ATM determines ferroptosis-associated ferritinophagy. (A-C) WT and atm KO cells were treated with 2.5 μM erastin (A) or 1 μM RSL3 (B), and the labile free iron was analyzed with FerroOrange staining. Representative images are presented. Scale bar: 200 μm. The relative fluorescence intensity was quantified (C). (D-F) Stable ATM knockdown HT-1080 and the scramble control cells were treated with 5 μM erastin (D) or 2.5 μM RSL3 (E), and the labile free iron was analyzed with FerroOrange staining. Representative images are presented. Scale bar: 200 μm.
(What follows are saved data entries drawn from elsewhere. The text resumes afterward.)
(** Source: src/xiosim/zesto-oracle.cpp:370-392 exec.
    Uop [i] is fused with the one before it. *)
Definition fuse (i : Z) (us : list uop) : result (list uop) :=
  let* u := aget us i in
  if matches fusion_mode (fusable (dec u)) then
    let* _ := guard_or (0 <? i) AssertFail in
    let* p := aget us (i - 1) in
    let set_f (x : uop) (f : fusion) := mk_uop (dec x) (uop_seq x) (BOM x) (EOM x) f (is_light_fence x) (is_magic x) (is_sync_op x)
      (is_repeated x) (mem_size x) (virt_addr x) (phys_addr x) (action_id x) in
    let* _ := guard_or (in_fusion (fused p) || bool_decide (fusion_head (fused p) = None)) AssertFail in
    let fp := if in_fusion (fused p) then fused p else mk_fusion true true 1 (Some (i - 1)) (fusion_next (fused p)) in
    let fp := mk_fusion (in_fusion fp) (is_fusion_head fp) (fusion_size fp) (fusion_head fp) (Some i) in
    let* us := aset us (i - 1) (set_f p fp) in
    let* us := aset us i (set_f u (mk_fusion true (is_fusion_head (fused u)) (fusion_size (fused u)) (fusion_head fp) None)) in
    let* hd := deref (fusion_head fp) in
    let* h := aget us hd in
    let fh := fused h in
    aset us hd (set_f h (mk_fusion (in_fusion fh) (is_fusion_head fh) (fusion_size fh + 1) (fusion_head fh) (fusion_next fh)))
  else Ok us.

(** Source: src/xiosim/zesto-oracle.cpp:404-428 exec.
    The memory access of a uop, from the handshake. *)
Definition fill_mem (mem : memory.t) (f : front) (spec_mode : bool) (h : shadow_mopq.handshake) (u : uop) : result uop :=
  let d := dec u in
  let is_mem := is_load d || is_sta d || is_std d in
  let sync := if is_mem then fake_insn f && negb spec_mode else is_sync_op u in
  let rep := if is_mem then in_critical_section f || sync else is_repeated u in
  let light := if is_lfence d && in_critical_section f then true else is_light_fence u in
  let u := mk_uop d (uop_seq u) (BOM u) (EOM u) (fused u) light (is_magic u) sync rep (mem_size u) (virt_addr u) (phys_addr u) (action_id u) in
  if is_mem then
    let buf := shadow_mopq.mem_buffer h in
    let* _ := guard_or (negb (bool_decide (buf = []))) AssertFail in
    let* _ := guard_or ((0 <=? mem_op_index d) && (mem_op_index d <? Z.of_nat (length buf))) AssertFail in
    let* '(va, size) := aget buf (mem_op_index d) in
    let* _ := guard_or (negb (va =? 0) || spec_mode) AssertFail in
    let* pa := memory.v2p_translate mem (asid f) va in
    Ok (mk_uop d (uop_seq u) (BOM u) (EOM u) (fused u) (is_light_fence u) (is_magic u) sync rep size va pa (action_id u))
  else Ok u.

(** Source: src/xiosim/uop_cracker.cpp:30-46 get_uop_array.
    The uops of a macro-op in slot [i] come to be. *)
Fixpoint alloc_uops (i lo : Z) (seq : Z) (ds : list uop_decode) (g : graph) : graph :=
  match ds with
  | [] => g
  | d :: ds => alloc_uops i (lo + 1) seq ds (alloc_uop g (i, lo) (mk_regs seq (d_idep d) (d_odep d)))
  end.

(** Source: src/xiosim/uop_cracker.cpp:48-57 return_uop_array. *)
Fixpoint free_uops (i : Z) (n : nat) (g : graph) : graph :=
  match n with O => g | S n => free_uops i n (free_uop g (i, Z.of_nat n)) end.

(** Source: src/xiosim/zesto-oracle.cpp:434-442 exec. *)
Definition install (i : Z) (n : Z) (g : graph) : result graph :=
  for_range 0 n (λ k g, let* g := install_dependencies g (i, k) in install_mapping g (i, k)) g.

(** Source: src/xiosim/zesto-oracle.cpp:490-521 update_stats.
    The counters of a uop that is not an immediate; the histograms of the instruction
    classes of XED are left out. *)
Definition uop_stats (act spec_mode : bool) (u : uop) (s : Mop * stats) : Mop * stats :=
  let '(m, s) := s in
  let d := dec u in
  if is_imm d then (m, s)
  else
    let one (b : bool) := if b then 1 else 0 in
    let packet := negb (in_fusion (fused u)) || is_fusion_head (fused u) in
    let count (b : bool) (c : counter) (s : stats) := if b then ZESTO_STAT act c s else s in
    let s := count packet oracle_total_uops s in
    let s := ZESTO_STAT act oracle_total_eff_uops s in
    let s := count (is_ctrl d) oracle_total_branches s in
    let s := count (is_ctrl d && negb spec_mode) oracle_num_branches s in
    let ref := is_load d || is_std d in
    let s := count ref oracle_total_refs s in
    let s := count (ref && negb spec_mode) oracle_num_refs s in
    let s := count (is_load d) oracle_total_loads s in
    let s := count (is_load d && negb spec_mode) oracle_num_loads s in
    (mk_Mop (valid m) (oracle.spec_mode m) (o_seq m) (PC m) (ftPC m) (pred_NPC m) (NextPC m) (taken_branch m) (targetPC m) (code m) (is_trap m)
       (is_ctrl_Mop m) (CALL m) (flow_length m) (last_uop_index m) (uops m) (bpred_update m) (jeclear_action_id m) (stopwatch m)
       (num_uops m + one packet) (num_eff_uops m + 1) (num_refs m + one ref) (num_loads m + one (is_load d)) (num_branches m + one (is_ctrl d)), s).

(** Source: src/xiosim/zesto-oracle.cpp:482-521 update_stats. *)
Definition update_stats (act spec_mode : bool) (m : Mop) (us : list uop) (s : stats) : Mop * stats :=
  let s := if oracle.spec_mode m then s else bump oracle_num_insn 1 s in
  let s := ZESTO_STAT act oracle_total_insn s in
  let s := if CALL m then ZESTO_STAT act oracle_total_calls s else s in
  fold_left (λ s u, uop_stats act spec_mode u s) us (m, s).

(** Source: src/xiosim/zesto-oracle.cpp:329-462 exec.
    The macro-op that a handshake becomes, with its uops: decoded, sequenced, fused, with
    its memory accesses, and counted. *)
Definition make_Mop (mem : memory.t) (f : front) (spec_mode : bool) (seq requested_PC : Z) (h : shadow_mopq.handshake) (s : stats) :
  result (Mop * list uop * stats) :=
  let* d := decode (shadow_mopq.ins h) in
  let n := Z.of_nat (length (i_flow d)) in
  let fl := shadow_mopq.flags h in
  let npc := if shadow_mopq.brtaken fl then shadow_mopq.tpc h else shadow_mopq.npc h in
  let* _ := guard_or ((0 <? n) && (n <=? 64)) AssertFail in
  let us := imap (λ i u, new_uop u (Z.shiftl seq 6 + Z.of_nat i)) (i_flow d) in
  let* us := for_range 0 n fuse us in
  let* us := amodify us 0 (λ u, mk_uop (dec u) (uop_seq u) true (EOM u) (fused u) (is_light_fence u) (is_magic u) (is_sync_op u)
    (is_repeated u) (mem_size u) (virt_addr u) (phys_addr u) (action_id u)) in
  let* us := for_range 0 n (λ i us, let* u := aget us i in let* u := fill_mem mem f spec_mode h u in aset us i u) us in
  let* us := amodify us (n - 1) (λ u, mk_uop (dec u) (uop_seq u) (BOM u) true (fused u) (is_light_fence u) (is_magic u) (is_sync_op u)
    (is_repeated u) (mem_size u) (virt_addr u) (phys_addr u) (action_id u)) in
  let magic := i_nop d && fake_insn f && negb spec_mode in
  let* us := if magic then
      let* _ := guard_or (n - 1 =? 0) AssertFail in
      amodify us 0 (λ u, mk_uop (dec u) (uop_seq u) (BOM u) (EOM u) (fused u) (is_light_fence u) true (is_sync_op u)
        (is_repeated u) (mem_size u) (virt_addr u) (phys_addr u) (action_id u))
    else Ok us in
  let m := mk_Mop true spec_mode seq requested_PC (shadow_mopq.npc h) 0 npc (shadow_mopq.brtaken fl)
    (if i_ctrl d then shadow_mopq.tpc h else 0) (shadow_mopq.ins h) (i_trap d) (i_ctrl d) (i_call d) n (n - 1) None None 0
    (shadow_mopq.is_profiling_start fl, shadow_mopq.is_profiling_stop fl, shadow_mopq.profile_id h) 0 0 0 0 0 in
  let '(m, s) := update_stats (active f) spec_mode m us s in
  Ok (m, us, s).

(** Source: src/xiosim/zesto-oracle.cpp:335-345 exec.
    What the handshake changes in the fetch stage and the core. *)
Definition front_of (f : front) (h : shadow_mopq.handshake) : front :=
  let fl := shadow_mopq.flags h in
  mk_front (active f) (fetch_PC f) (shadow_mopq.pc h) (if shadow_mopq.brtaken fl then shadow_mopq.tpc h else shadow_mopq.npc h)
    (fake_insn f) (negb (shadow_mopq.real fl)) (shadow_mopq.h_asid h)
    (if shadow_mopq.real fl then in_critical_section f else shadow_mopq.in_critical_section fl) (global_action_id f).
The relative fluorescence intensity was quantified (F). (G-I) WT and atm KO cells were treated with 2.5 μM erastin (G, I) or 1 μM RSL3 (H) for the indicated time. Cells were then harvested for immunoblotting analysis (G, H) and quantitative RT-PCR (I) to check the FTH1 expression. Quantification of the relative FTH1 protein levels in (G) and (H) is shown in the corresponding below histogram. (J-L) Stable ATM knockdown HT-1080 and the scramble control cells were treated with 5 μM erastin (J, L) or 2.5 μM RSL3 (K) for the indicated time. Cells were then harvested for immunoblotting analysis (J, K) and quantitative RT-PCR (L) to check the FTH1 expression. Quantification of the relative FTH1 protein levels in (J) and (K) is shown in the corresponding below histogram. (M-P) WT and atm KO cells (M, O), as well as sc and ATM knockdown HT-1080 cells (N, P) were treated with erastin. Cells were then fixed, stained by indicated antibodies, and imaged with a confocal microscope. Representative images are presented (M, N). Scale bar: 10 μm. The relative colocalization between ferritin and lysosome was quantified (O, P). Data represent the mean ± SEM from three independent experiments, each with >200 cells counted per condition. * P < 0.05, ** P < 0.01, *** P < 0.001, ns non-significant, was determined by student’s t-test.